Mayor of Saint-Jean-sur-Richelieu
- In office November 15, 2021 – November 10, 2025
- Preceded by: Alain Laplante
- Succeeded by: Éric Latour

Prefect of Le Haut-Richelieu Regional County Municipality
- In office November 22, 2023 – November 26, 2025
- Preceded by: Réal Ryan
- Succeeded by: Éric Latour

Personal details
- Party: Équipe Andrée Bouchard

= Andrée Bouchard =

Canadian politician

Andrée Bouchard is a Canadian politician. She was the mayor of Saint-Jean-sur-Richelieu, Quebec and prefect of Le Haut-Richelieu Regional County Municipality from 2021 to 2025. She was the first female mayor of the city and the second female prefect of the MRC.

==Early career==
Since 1997 she has been a coordinator for the Association d’enseignantes en soins infirmiers au collégial.

From 2002 to 2019 she worked as an office agent for the Cégep de Saint-Jean-sur-Richelieu.

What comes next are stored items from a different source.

Lemma Build_paths_stay tc module_file filename source_folder copy_target
      export_folder :
  keeps paths_stay
        (Build tc module_file filename source_folder copy_target export_folder).
Proof.
  unfold Build. apply (keeps_bind _ paths_stay_trans).
  - unfold prepare, os_path_exists, os_makedirs.
    BuildFacts.keeps_steps paths_stay_refl paths_stay_trans.
    apply (keeps_fs_update _ paths_stay_refl). intros t t'.
    apply makedirs_paths_stay.
  - intros files. apply (keeps_try_except _ paths_stay_trans).
    + apply (keeps_bind _ paths_stay_trans).
      * unfold compile_step, open_write.
        BuildFacts.keeps_steps paths_stay_refl paths_stay_trans.
        apply (keeps_fs_update _ paths_stay_refl). intros t t'.
        apply write_file_paths_stay.
      * intros _. apply (keeps_bind _ paths_stay_trans);
          [|intros _; apply (keeps_ret _ paths_stay_refl)].
        unfold copy_step, os_path_exists, os_makedirs, shutil_copy2.
        destruct (truthy copy_target); [|apply (keeps_ret _ paths_stay_refl)].
        destruct copy_target; try apply (keeps_raise _ paths_stay_refl).
        BuildFacts.keeps_steps paths_stay_refl paths_stay_trans.
        -- apply (keeps_fs_update _ paths_stay_refl). intros t t'.
           apply makedirs_paths_stay.
        -- apply (keeps_fs_update _ paths_stay_refl). intros t t'.
           apply copy2_paths_stay.
    + intros e h H. destruct (is_ImportError e); [|destruct (is_Exception e)];
        inversion H; subst;
        BuildFacts.keeps_steps paths_stay_refl paths_stay_trans.
Qed.

(** What the compile step raises: the missing [clr], what the compiler
    raised, or the [OSError] of writing the artifact. *)
Lemma compile_step_raises tc target_file files w e w' :
  compile_step tc target_file files w = (Raise e, w') ->
  w' = w /\
  (clr_available tc = false /\ e = ImportError "No module named clr" \/
   clr_available tc = true /\ CompileModules tc (fs w) target_file files = Raise e \/
   clr_available tc = true /\ exists m, e = OSError m).
Proof.
  unfold compile_step. intros H. BuildFacts.unfold_monad_in H.
  destruct (clr_available tc); simpl in H.
  - destruct (CompileModules tc (fs w) target_file files) as [content|e0] eqn:C.
    + destruct (write_file (fs w) target_file content) as [t'|e1] eqn:Hw;
        inversion H; subst.
      split; auto. right. right. split; auto.
      eapply BuildFacts.write_file_raises; eauto.
    + inversion H; subst. auto.
  - inversion H; subst. auto.
Qed.

End BuildMore.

From 2003 to 2020 she served as the president of the Commission scolaire des Hautes-Rivières.

==Mayoral run==
In the Fall of 2020, Bouchard announced she was going to run for mayor of Saint-Jean-sur-Richelieu in the 2021 municipal election, and would form a municipal political party in the process. She stated that she wanted to focus on services to citizens and the management of public finances and a new conservation plan. On election day, Bouchard defeated incumbent mayor Alain Laplante by 8,861 votes, winning 64 per cent of the vote in the process. In addition to herself, her party (Équipe Andrée Bouchard) saw 11 of its 12 candidates elected to city council. She became the first female mayor of the city, and also saw the election of a majority female council. Laplante's party did not win any seats. One of the themes of the election was the debate between economic growth and environmental preservation. Laplante campaigned on being a 'defender of the environment', and wanted to protect agricultural land in the city from urban sprawl. Bouchard supported talking to developers, and stated the city had been 'stagnating... as if economic development has stopped'. She supported attracting businesses and industries, and developing the Saint-Jean Airport area.

==Mayoralty==
Following her election as mayor, she was elected as prefect for Le Haut-Richelieu Regional County Municipality by members of the Regional County council.

As mayor, she had to deal with a water pipe break in the city which deprived half the population of running water. On November 29, 2023, she declared a local state of emergency due to the rupture. She has also been involved in negotiations to bring the Réseau express métropolitain (REM) to the city.

Since her election, she has faced several members of her party quitting to become independents on council to the point where her party now has a minority of seats. It has been seen that her party was more of a coalition built to defeat the previous mayor's administration rather than one built to cohesively run the city. The first defection cam in July 2022 when François Roy left he party citing a difference in vision in the city's development. Councillor Jessica Racine-Lehoux left the party in January 2024. In May 2024, Jean Fontaine was expelled from the party following disagreements between him and the mayor. Later in the month, Mélanie Dufresne left the party after criticizing the mayor and her team for not consulting elected officials on decisions. The next month, two more councillors left the party. First, Jérémie Meunier left, citing a lack of leadership and vision with the Bouchard administration as well as policy disagreements. A few days later, Claire Charbonneau left the party citing similar reasons and a lack of economic development. Then Marco Savard left a few weeks later, stating the "bonds of trust have been broken", followed by Sébastien Gaudette who left stating "the mayor's office agenda was incompatible with my own", leaving her party with just three seats.

In August 2024, she penned an open letter to citizens in Le Canada Français, making a heartfelt plea to draw attention to verbal attacks that were being made toward her by the public, such as suggesting that she was sleeping with developers, or calling her a "princess", "hypocrite" and "manipulative".

In June 2024, she announced she would run for re-election in the 2025 Quebec municipal elections. She was defeated by Éric Latour, finishing in a distant third place with just 12% of the vote. Her party won one seat on council.